May 5, 2011

Water Woes Worsen


This year's dry season tortured South Florida, so much so that officials today said that we need the rainy season to bring a tropical disturbance just to help us get back to normal.

But what the rainy season will bring is unknown.

"We don't know precisely what this wet season will produce," said Susan Sylvester, spokeswoman for the South Florida Water Management District. "But we need this wet season to produce at least normal rainfall."

National Weather Service and water management officials met here this morning to present their predictions of the rainy season and to say where South Florida stands in its dry season.

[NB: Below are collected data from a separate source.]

(* ===== verification/Prelude.v ===== *)
(** * Pipa: a verification library for the local assistant core

    Pipa is a personal assistant that runs on one Windows computer.  A small
    device (or a phone) sends it what the user says or taps; the agent turns
    that into calls of a closed table of tools, asks on the device before any
    outward action, and runs it.  This library models the Python of the
    repository that decides what may happen: the Core ([backend/pipa_core]),
    the agent around it ([windows-agent]) and its tools ([windows-agent/tools]).

    ** How the program is put together

    - A transport (local HTTP and WebSocket, USB serial, encrypted serial,
      encrypted TCP) reads one JSON object per message, drives one connection
      and closes it on every way out.
    - The connection authenticates the device by a signed challenge and opens a
      Core session; the encrypted transports do the same inside a signed
      Diffie-Hellman session.
    - The Core dispatches the messages of a session: status, transcripts, tool
      calls, confirmations.  A transcript becomes a tool call by a phrase of
      the editable catalog or by the fixed rules of the Spanish parser.
    - The router validates a call and either runs a safe tool or stores an
      unsafe one, with the arguments its preparer fixed, until the same session
      accepts it.
    - The tools reach the computer through files, processes, the browser, the
      speakers, the local League client and the messaging service.
    - The unlock broker is a separate service over the same challenges; it
      issues one-time tickets and is switched off in the shipped program.

    ** The files, in order, and the code they model

    The library of the library:
    - [Prelude]: Python strings (lists of code points), bytes, exceptions and
      the [result] type, UTF-8, counting, the tactics and hints.
    - [Dict]: insertion-ordered dictionaries.  [Value]: decoded JSON values.
      [Effects]: the state-and-error monad [M] and its weakest preconditions.

    The Python library the program leans on, written out:
    - [Encoding] (base64url), [Json] ([json.dumps]), [JsonParse] ([json.loads]),
      [JsonRoundtrip] and [JsonIndent] (reading inverts printing), [Sha256],
      [PyText] and [PyStr] (text functions and [str]), [Regex] (the part of
      [re] used, with the language a pattern means).

    The Core, [backend/pipa_core]:
    - [Protocol] ([protocol.py]): every client message checked, every server
      message built under its field table.  [Wire]: [parse_json_object].
    - [Sessions] ([state.py]), [Binding] ([request_binding.py]), [OneShot] (the
      interface of one-use identifiers), [Confirmations] ([confirmations.py]),
      [Memory] ([memory.py]), [Tools] ([tools.py]), [Catalog] (the catalog
      validators of [core.py] and [capability_contract.py]), [Captions].
    - [Intents], [IntentFacts], [CatalogIntents] ([intents.py]); [PipaParser]
      makes them the instance of the Core's interface [IntentParser].
    - [Core] ([core.py]), with [CoreFacts] (the invariant and the effect of each
      handler), [Gate] (the Core as a whole, over the verifier of [Challenge]
      as the instance of [VerifierI]) and [Isolation] (sessions do not touch
      each other).  [Connection] ([connection.py]).

    The security services, [windows-agent]:
    - [Crypto]: the operations of the [cryptography] package, with laws.
    - [Challenge] ([trusted_unlock_protocol.py]), [Devices]
      ([trusted_unlock_devices.py]), [Ticket] ([trusted_unlock_ticket.py]),
      [Broker] ([trusted_unlock_broker.py]).
    - [SecureSession] ([secure_session.py]), [SecureChannel]
      ([secure_json_channel.py]), [Audio] and [SecureAudio]
      ([secure_audio.py]), [SecureServer] ([secure_session_server.py]),
      [SecureCore] ([secure_core_connection.py]), [MobileClient]
      ([secure_mobile_client.py]).
    - [SerialGateway] ([pipa_serial_gateway.py]), [SecureGateways]
      ([secure_serial_gateway.py], [secure_tcp_gateway.py]).

    The tools, [windows-agent/tools]:
    - [TextPolicy] ([text_policy.py]), [Timers] ([timers.py]), [Urls] (the URL
      gate and every builder).
    - [Machine]: what the tools reach outside the repository, as operations
      answered by an oracle, with the history of the operations performed.
    - [Apps] ([apps.py]), [Contacts] ([contacts.py]), [ControlConfig]
      ([control_config.py]), [League] ([league.py]), [Desktop] (the openers,
      [media.py], [audio.py], [system.py]), [IntegrationCatalog]
      ([integration_catalog.py], [capabilities.py]).
    - [AgentCatalog] ([agent_catalog.py]), [AgentFacts] (what each tool may
      do), [AgentCore] (the Core [main.py] builds over them).

    The local server, [windows-agent/main.py], and its client:
    - [HttpApi]: the middleware, the routes with the bodies of their request
      models, the error responses, and the tables of [security_policy.py] and
      [capabilities.py].  [HttpFacts]: what a request may do.  [ControlPanel]:
      what the edits of the panel store.  [WebSocket]: the WebSocket route.
    - [Cli] ([pipa_cli.py]): the client of that server, against it.

    ** What the theorems show

    The properties are numbered in their comments, [C1] first.
    - The gate ([Gate], [AgentCore], [Tools], [Confirmations], [AgentFacts]):
      whatever a device sends, nothing leaves the agent beyond what a safe tool
      may do, unless the message accepts a live confirmation of its own
      session, which is then spent and runs the prepared action once, within
      the permissions of its tool.  The Core's invariant holds over every
      history of calls; a waiting confirmation blocks the session; sessions
      are isolated.
    - Authorization ([Challenge], [Devices], [Ticket], [Connection]): a
      response is accepted only for a live challenge of a paired key, once;
      the failures of a connection are bounded.
    - Channels ([SecureSession], [SecureCore], [Audio], [SecureAudio],
      [SecureGateways], [MobileClient]): a paired client always connects, its
      messages reach the Core and the answers come back as in clear, or both
      ends are closed; both ends of a handshake agree and are
      authenticated, records arrive in order and once, nonces never repeat,
      connections end closed.
    - Text and data ([Protocol], [Wire], [IntentFacts], [CatalogIntents],
      [Urls], [Contacts], [Apps], [ControlConfig], [IntegrationCatalog]): what
      the validators accept and return, round trips of the files and messages,
      and that the catalog the agent publishes is the one the Core accepts.
    - Time ([Timers], [League]): timers follow a simple ledger; the waits end.
    - The local server ([HttpFacts], [ControlPanel], [WebSocket], [Cli]):
      every request is answered and hardened; without the local header nothing changes,
      without the confirmation header only what a safe tool may do happens; the
      policy table and the tool catalog agree; an edit of the panel changes one
      entry; a WebSocket client leaves no session behind; the command-line client
      asks for [--confirm] exactly where the device would ask.

    ** Modelling decisions

    - A method of an object is a function of the object's state that returns the
      new state with the value or the exception; an exception keeps the changes
      made before it.  Locks are left out where each is held for the whole of
      the method it guards (the registry, the confirmations, the timers and
      their kin): the interleavings of threads are then the orders of the
      calls, and the reachability theorems quantify over all of them.  [Core]
      takes no lock of its own: its [handle] is one step of the model, and the
      interleavings of two concurrent calls of it are not modelled.
    - In the components of the Core, clock readings, random tokens and keys are
      inputs of the call.  The tools read the clock and draw through [Machine],
      whose answers may depend on everything done before.
    - The validators, summaries and preparers of the agent's tools and its two
      catalogs are runs on the machine like its handlers ([agent_entries]).  The
      Core consults them for their results: [registered] and [observe] keep
      those and leave the readings out of the history.  That they do nothing
      but read is proved ([AgentFacts.entries_consult_only]) and is part of
      what [AgentCore] shows of a device's messages; the preview of [Cli] runs
      them with their events.
    - Strings are lists of code points, so surrogates are representable, and
      bytes are lists of [Z]; dictionaries keep insertion order; floats are
      sign, mantissa and exponent.
    - Fuel: [JsonParse] gives its parsers twice the length of the text and
      [Regex] its reader and repetitions the length of theirs, and both are
      proved to suffice on every text; [Json] prints numbers with as many steps
      as they have bits; the polls of [League] are as many as fit in the wait,
      which is where the deadline stops the loop.  The loops of the transports
      recurse on the list of what is read from the peer.
    - Third-party code is a class parameter with its documented laws, which an
      executable instance satisfies: Ed25519, X25519, HKDF and
      ChaCha20-Poly1305 ([Crypto]), the tables of the Unicode database
      ([PyText], [PyStr], [Apps], [Urls]), the machine ([Machine]), the speech
      provider of [SecureAudio].

    ** Not modelled

    - The recursion limit of the interpreter, memory exhaustion, and the
      interruption of a call by a signal.
    - Input and output as such: the Windows registry behind the paired devices,
      the named pipe of the broker, opening serial ports and sockets, threads,
      DPAPI and the identity file.
    - Of [main.py]: finding the route of a request and reading its model, which
      are the web framework's and the class [Framework] with its laws; what its
      socket does, the script of [WebSocket]; the two report routes
      ([/readiness], [/self-test]); logging and start-up.
    - Of [pipa_cli.py]: argparse and the check of [--base-url], the doctor and
      the other reports; the bytes of what it prints.  How [urllib] delivers a
      request is the relation [arrives] of [Cli].
    - The other scripts ([configure_*.py], administration, simulators), the
      read-only reports
      ([diagnostics.py], [readiness.py], [secure_diagnostics.py] and their
      kin), the settings of [mobile_config.py]: dialogues and reports over the
      components above.
    - The client of [secure_mobile_tcp_client.py], the session of
      [MobileClient] over a socket: its reads and time-outs.
    - The firmware, the iOS client and the credential provider: other languages, or
      the far end of a protocol whose laws are here. *)
From Stdlib Require Export ZArith Lia.
From Stdlib Require Import Strings.String Strings.Byte.
From stdpp Require Export prelude sorting.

While officials are hopeful for an extremely rainy wet season, they say it just might not be enough.

Robert Molleda, weather service meteorologist, said May through July in the past has been shown to bring "slightly above normal rainfall", but the problem is he doesn't know if that will be enough to rescue the region from its extreme drought.

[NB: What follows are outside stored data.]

(* ===== verification/JsonParse.v ===== *)
(** * [json.loads] with an [object_pairs_hook]

    The decoder in front of every protocol handler: the C scanner of the
    [json] module, strict mode, on a string.  The hook builds each object from
    its list of pairs; the program's hooks refuse repeated names.  Recursion
    depth is not modelled.  [None] is the model running out of fuel, which
    [parse_terminates] excludes. *)
From S2P Require Import Prelude Dict Value Json.

(** ** Lexical scanners *)

Definition json_space (c : Z) : bool := (c =? 32) || (c =? 9) || (c =? 10) || (c =? 13).
Fixpoint skip_ws (s : pystr) : pystr :=
  match s with
  | c :: s' => if json_space c then skip_ws s' else s
  | [] => []
  end.

Definition hex_value (c : Z) : option Z :=
  if (48 <=? c) && (c <=? 57) then Some (c - 48)
  else if (97 <=? c) && (c <=? 102) then Some (c - 87)
  else if (65 <=? c) && (c <=? 70) then Some (c - 55)
  else None.
Definition hex4 (a b c d : Z) : option Z :=
  match hex_value a, hex_value b, hex_value c, hex_value d with
  | Some a, Some b, Some c, Some d => Some (((a * 16 + b) * 16 + c) * 16 + d)
  | _, _, _, _ => None
  end.
Definition high_surrogate (c : Z) : bool := (0xD800 <=? c) && (c <=? 0xDBFF).
Definition low_surrogate (c : Z) : bool := (0xDC00 <=? c) && (c <=? 0xDFFF).
Definition join_surrogates (h l : Z) : Z := 0x10000 + (h - 0xD800) * 1024 + (l - 0xDC00).

(** The one-letter escapes. *)
Definition simple_escape (x : Z) : option Z :=
  if (x =? 34) || (x =? 92) || (x =? 47) then Some x
  else if x =? 98 then Some 8
  else if x =? 102 then Some 12
  else if x =? 110 then Some 10
  else if x =? 114 then Some 13
  else if x =? 116 then Some 9
  else None.

Definition push (c : Z) (r : result (pystr * pystr)) : result (pystr * pystr) :=
  match r with Ok (s, rest) => Ok (c :: s, rest) | Raise e => Raise e end.

(** A string after its opening quote: its characters and what follows the
    closing quote. *)
Fixpoint scan_string (s : pystr) : result (pystr * pystr) :=
  match s with
  | [] => Raise JSONDecodeError
  | c :: r =>
    if c =? 34 then Ok ([], r)
    else if c <=? 31 then Raise JSONDecodeError
    else if negb (c =? 92) then push c (scan_string r)
    else match r with
    | [] => Raise JSONDecodeError
    | x :: r1 =>
      if negb (x =? 117) then
        match simple_escape x with
        | Some y => push y (scan_string r1)
        | None => Raise JSONDecodeError
        end
      else match r1 with
      | a :: b :: c :: d :: r2 =>
        match hex4 a b c d with
        | None => Raise JSONDecodeError
        | Some n =>
          if high_surrogate n then
            match r2 with
            | p :: q :: e :: f :: g :: h :: r3 =>
              if (p =? 92) && (q =? 117) then
                match hex4 e f g h with
                | None => Raise JSONDecodeError
                | Some n2 =>
                  if low_surrogate n2 then push (join_surrogates n n2) (scan_string r3)
                  else push n (scan_string r2)
                end
              else push n (scan_string r2)
            | _ => push n (scan_string r2)
            end
          else push n (scan_string r2)
        end
      | _ => Raise JSONDecodeError
      end
    end
  end.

The rainy season, which tends to start at the end of May, usually accounts for 70 percent of the year's rainfall and we can expect the most rainfall as the past has shown from Memorial Day through the Fourth of July.

"If we end up even near normal that's still not going to be enough for us to totally recover," Molleda said.

In the past few months, the weather phenomenon called La Nina has brought what it is expected to, drier-than-normal conditions.

But, Molleda said, South Florida is going through a transition period now where La Nina is starting to move out and a more neutral system is moving in - making room for more rainy days. He added that the weather service is predicting a wetter-than-normal second half of the wet season with also warmer-than-normal temperatures. Meteorologists are also predicting temperatures to be quite warm.

Although meteorologists are predicting all of this, Molleda said, "we don't have a good feeling for when it is starting."

He said the transition will likely be gradual, but the first indication will be a lot of rainy days with thunderstorms.

From October 1 to April 30, the Palm Beach International Airport has reported a third of the normal amount of rainfall inches, which is the second lowest amount in history.

The water management district has recorded the level of Lake Okeechobee has dropped to 10 feet 8.5 inches - dropping almost a foot in the past month. Although this is problematic for canal levels, the lowest level Lake Okeechobee has dropped to is about eight feet in 2007.

The low lake levels required water managers to impose a two-days-a-week water restriction for the 16-county district in March.

Sylvester said the restriction is not even close to being over yet, and homeowners should be conserving water as much as possible during this "critical" time.